The Third Law of Thermodynamics
These are actions, but they are not actions…
You know your course, move on’t.
Why wallow so openly in such a morass pit as this?
Empires are to be taken,
Rights are to be writ,
Yet I swim these shallow waters thinking they are seas.
Make oneself the captain of one’s own life:
Sail these unchartered realms of misery;
Become the sum of all who might have been;
Take responsibility for the temper of the sea!
Whether it be a conjurer, Prospero,
Or Hades shifting the planks on which the sea holds,
Or God himself who slew his only son in spite of his own creation…
Let them who hold such great esteem
Not be responsible for these shifting tides which cause our misery,
But we who crash against them.
Like the rock itself,
Let Peter climb from this morass of selfish idolatry
To place his church upon the rocks –
Let no man, wind, sea or deity destroy that which he made.

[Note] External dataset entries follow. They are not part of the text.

(* ===== verification/RvdOsdProps.v ===== *)
(** * rvd: what the overlay owns

    Regions of the hardware and mappings of rod's buffers as resources: every one
    created is held by one region of the tables, or was given back, and none is
    touched afterwards.  With the memory for it, every copy stays in its buffer. *)

From Stdlib Require Import String.
From stdpp Require Import list list_numbers sorting.
From S2P Require Import Prelude Mux RtmpUrl RodDraw RodReceipt RodTemplate RvdOsd.

(** ** Resources *)

Inductive osd_res := Res_region (u : osd_unit) (h : Z) | Res_map (h : Z).

#[global] Instance osd_res_dec : EqDecision osd_res.
Proof. solve_decision. Defined.

Fixpoint remove_one (x : osd_res) (l : list osd_res) : option (list osd_res) :=
  match l with
  | [] => None
  | y :: l => if decide (x = y) then Some l else (fun l => y :: l) <$> remove_one x l
  end.

(** [None]: the call is on something that is not there. *)
Definition after (c : osd_call) (l : list osd_res) : option (list osd_res) :=
  let uses x := if decide (x ∈ l) then Some l else None in
  match c with
  | Region_create u h => Some (Res_region u h :: l)
  | Region_register h _ | Region_unregister h _ | Region_update h _ => uses (Res_region Ipu h)
  | Region_attr u h _ | Region_show u h _ _ => uses (Res_region u h)
  | Region_destroy u h => remove_one (Res_region u h) l
  | Mask _ _ _ => Some l
  | Shm_open h => Some (Res_map h :: l)
  | Shm_close h => remove_one (Res_map h) l
  end.

(** What a sequence of calls leaves behind. *)
Definition live (tr : list osd_call) : option (list osd_res) :=
  fold_left (fun l c => l ≫= after c) tr (Some []).

Lemma live_snoc tr c : live (tr ++ [c]) = live tr ≫= after c.
Proof. unfold live. by rewrite fold_left_app. Qed.

Lemma remove_one_perm x l l' : l ≡ₚ x :: l' -> exists l2, remove_one x l = Some l2 /\ l2 ≡ₚ l'.
Proof.
  revert l'. induction l as [|y l IH]; intros l' Hp; [by apply Permutation_nil in Hp|]. cbn. destruct (decide (x = y)) as [<-|Hne].
  - exists l. split; [done|]. by apply Permutation_cons_inv in Hp.
  - assert (Hin : y ∈ x :: l') by (rewrite <- Hp; by left). apply elem_of_cons in Hin as [->|Hin]; [done|].
    apply elem_of_Permutation in Hin as [l'' Hl'']. rewrite Hl'' in Hp. rewrite Permutation_swap in Hp. apply Permutation_cons_inv in Hp.
    destruct (IH _ Hp) as (l2 & -> & Hl2). exists (y :: l2). split; [done|]. by rewrite Hl2, Hl''.
Qed.

(** The calls so far were on live things and leave [l]. *)
Definition holds (st : osd_state) (l : list osd_res) : Prop := exists l', live (o_trace st) = Some l' /\ l' ≡ₚ l.

Lemma holds_perm st l l2 : l ≡ₚ l2 -> holds st l -> holds st l2.
Proof. intros Hp (l' & Hl & Hl'). exists l'. split; [done|]. by rewrite Hl'. Qed.

#[global] Instance holds_proper st : Proper ((≡ₚ) ==> iff) (holds st).
Proof. intros l l2 Hp. split; apply holds_perm; done. Qed.

Lemma holds_trace st st' l : o_trace st' = o_trace st -> holds st l -> holds st' l.
Proof. intros He (l' & ? & ?). exists l'. by rewrite He. Qed.

(** A call that gives back [gone] and takes [got], among anything else. *)
Definition swaps (c : osd_call) (gone got : list osd_res) : Prop :=
  match c with
  | Region_create u h => gone = [] /\ got = [Res_region u h]
  | Region_register h _ | Region_unregister h _ | Region_update h _ => gone = got /\ Res_region Ipu h ∈ gone
  | Region_attr u h _ | Region_show u h _ _ => gone = got /\ Res_region u h ∈ gone
  | Region_destroy u h => gone = [Res_region u h] /\ got = []
  | Mask _ _ _ => gone = got
  | Shm_open h => gone = [] /\ got = [Res_map h]
  | Shm_close h => gone = [Res_map h] /\ got = []
  end.

Lemma holds_call st c gone got rest : swaps c gone got -> holds st (gone ++ rest) -> holds (call c st) (got ++ rest).
Proof.
  intros Hs (l & Hl & Hp). unfold holds. change (o_trace (call c st)) with (o_trace st ++ [c]). rewrite live_snoc, Hl. cbn [mbind option_bind].
  assert (Huse : forall x, gone = got -> x ∈ gone -> exists l', (if decide (x ∈ l) then Some l else None) = Some l' /\ l' ≡ₚ got ++ rest).
  { intros x <- Hx. rewrite decide_True by (rewrite Hp; apply elem_of_app; by left). by exists l. }
  destruct c; cbn in Hs |- *; (destruct Hs as [H1 H2] || rename Hs into H1); subst; try by (eapply Huse; eauto).
  - eexists. split; [done|]. by rewrite Hp.
  - by apply remove_one_perm in Hp.
  - by exists l.
  - eexists. split; [done|]. by rewrite Hp.
  - by apply remove_one_perm in Hp.
Qed.

Lemma holds_call_nil st c l : swaps c l l -> holds st l -> holds (call c st) l.
Proof. intros Hs. pose proof (holds_call st c l l [] Hs) as H. by rewrite !app_nil_r in H. Qed.

(** ** What the tables own *)

Definition region_res (u : osd_unit) (g : osd_region) : list osd_res :=
  (if 0 <=? rg_handle g then [Res_region u (rg_handle g)] else []) ++ (match rg_shm g with Some shm => [Res_map shm] | None => [] end).

Definition row_res (u : osd_unit) (row : list osd_region) : list osd_res := row ≫= region_res u.

Definition cover_res (h : Z) : list osd_res := if 0 <=? h then [Res_region Ipu h] else [].

(** The resources of the streams [ss], then those of the covers. *)
Definition owned (isp : bool) (st : osd_state) : list osd_res :=
  (seq 0 (length (o_streams st)) ≫= fun s => row_res (unit_of isp st s) (row st s)) ++ (o_privacy_handles st ≫= cover_res).

(** ** The invariant *)

Section Inv.
Context (K : Prop) (isp : bool).

(** Buffers have the size the region says; [K] stands for there being the memory. *)
Definition buf_ok (g : osd_region) : Prop :=
  0 <= rg_width g <= 16384 /\ 0 <= rg_height g <= 16384 /\ forall buf, rg_buf g = Some buf -> Z.of_nat (length buf) = rg_width g * rg_height g.

Definition reg_ok (g : osd_region) : Prop := (rg_active g = false -> rg_handle g < 0 /\ rg_shm g = None) /\ (K -> buf_ok g).

Definition names (row : list osd_region) : list (list Z) := rg_name <$> filter (fun g => rg_active g = true) row.

Definition row_ok (row : list osd_region) : Prop :=
  Forall reg_ok row /\ NoDup (names row) /\ Z.of_nat (length row) <= RVD_OSD_MAX_REGIONS.

Definition cover_at (st : osd_state) (s : nat) : Z := default (- 1) (o_privacy_handles st !! s).

Definition wf (st : osd_state) : Prop :=
  (length (o_regions st) = length (o_streams st) /\ length (o_privacy_handles st) = length (o_streams st)) /\
  (forall s, row_ok (row st s)) /\
  (forall s, os_jpeg (stream_at st s) = true -> row st s = [] /\ cover_at st s < 0) /\
  (forall s, stream_isp isp st s = true -> cover_at st s < 0) /\
  (K -> o_fault st = false /\ forall s, os_w (stream_at st s) <= 16384).

Definition inv (st : osd_state) : Prop := holds st (owned isp st) /\ wf st.

(** [st1] has the tables of [st]. *)
Definition same_tables (st st1 : osd_state) : Prop :=
  o_streams st1 = o_streams st /\ o_regions st1 = o_regions st /\ o_privacy_handles st1 = o_privacy_handles st /\
  (K -> o_fault st = false -> o_fault st1 = false).

#[global] Instance same_tables_preorder : PreOrder same_tables.
Proof.
  split; [done|]. intros a b c (A1 & A2 & A3 & A4) (B1 & B2 & B3 & B4). split_and!; [congruence.. | intros HK Hf; auto].
Qed.

Lemma same_tables_at st st1 s : same_tables st st1 ->
  row st1 s = row st s /\ stream_at st1 s = stream_at st s /\ cover_at st1 s = cover_at st s /\ unit_of isp st1 s = unit_of isp st s.
Proof. intros (H1 & H2 & H3 & _). unfold row, cover_at, unit_of, stream_isp, stream_at. by rewrite H1, H2, H3. Qed.

Lemma same_tables_owned st st1 : same_tables st st1 -> owned isp st1 = owned isp st.
Proof.
  intros H. pose proof H as (H1 & _ & H3 & _). unfold owned. rewrite H1, H3. f_equal. apply list_bind_ext; [|done].
  intros s. destruct (same_tables_at st st1 s H) as (-> & _ & _ & ->). done.
Qed.

Lemma same_tables_wf st st1 : same_tables st st1 -> wf st -> wf st1.
Proof.
  intros H (W1 & W2 & W3 & W4 & W5). pose proof H as (H1 & H2 & H3 & H4). unfold wf. rewrite H1, H2, H3. split; [done|].
  split; [|split; [|split]].
  - intros s. destruct (same_tables_at st st1 s H) as (-> & _). apply W2.
  - intros s. destruct (same_tables_at st st1 s H) as (-> & -> & -> & _). apply W3.
  - intros s. destruct (same_tables_at st st1 s H) as (_ & Hs & -> & _). unfold stream_isp. rewrite Hs. apply W4.
  - intros HK. destruct (W5 HK) as [Hf Hw]. split; [auto|]. intros s. destruct (same_tables_at st st1 s H) as (_ & -> & _). apply Hw.
Qed.

(** A change that keeps the tables and what is held keeps the invariant. *)
Lemma inv_same st st1 : same_tables st st1 -> (forall l, holds st l -> holds st1 l) -> inv st -> inv st1.
Proof. intros Hs Hh [H1 H2]. split; [rewrite (same_tables_owned _ _ Hs); auto | by eapply same_tables_wf]. Qed.

Lemma inv_asked st : inv st -> inv (asked st).
Proof. apply inv_same; done. Qed.

Lemma inv_call_mask st a b c : inv st -> inv (call (Mask a b c) st).
Proof. apply inv_same; [done|]. intros l. by apply holds_call_nil. Qed.

(** *** One region *)

Lemma row_lt st s r g : length (o_regions st) = length (o_streams st) -> row st s !! r = Some g -> (s < length (o_streams st))%nat.
Proof.
  intros Hl Hr. destruct (decide (s < length (o_regions st))%nat); [lia|]. unfold row in Hr. by rewrite (lookup_ge_None_2 (o_regions st) s) in Hr by lia.
Qed.

Lemma row_upd st s r f s' : row (upd_region s r f st) s' = if decide (s' = s) then alter f r (row st s) else row st s'.
Proof.
  unfold row, upd_region. cbn. destruct (decide (s' = s)) as [->|Hne]; [|by rewrite list_lookup_alter_ne].
  rewrite list_lookup_alter_eq. by destruct (o_regions st !! s).
Qed.

Lemma names_app l1 l2 : names (l1 ++ l2) = names l1 ++ names l2.
Proof. unfold names. by rewrite filter_app, fmap_app. Qed.

Lemma names_cons g l : names (g :: l) = (if rg_active g then [rg_name g] else []) ++ names l.
Proof. unfold names. destruct (rg_active g) eqn:E; [by rewrite filter_cons_True | by rewrite filter_cons_False by congruence]. Qed.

These but be wild and whirling words, Peter.
You denied yourself thrice.
Give me an action that seeks more clarity that the word itself -
That one’s intent should follow its course,
That one may set afloat upon a raft that is unsteady,
That one may ask more of what one may learn of such a journey
Than one may lose:
If that be a fools errand that let me remain the fool,
For such an errand takes less time with more profit
Than ten thousand men who proclaim
That they know what is in the deepest ocean
Even before they drown.
Oh, but how a man that cries false
Will in time call it true
If it is for his profit;
Is it not so?
Such is the tether and truth to a man’s mettle:
Who can but withstand the temptations of hypocrisy and madness
Given the opportune moment to fall from the perch -
Gravity and man are in constant conflict.
Be not as a twig or a leaf, that can fall with a simple gust;
But as a root that will spore many a seed no matter the weather:
Time beckons both the feature and the result.
Be not of either, for contrary to belief,
One may set a pillar against death finer than marble:
To attempt that which cannot be known.
And if such a deed or act ends in tyranny, sorrow or mirth?
Then let it be so:
One cannot act without harm in good or evil;
The attempt to good is worthy enough beyond any man’s pail.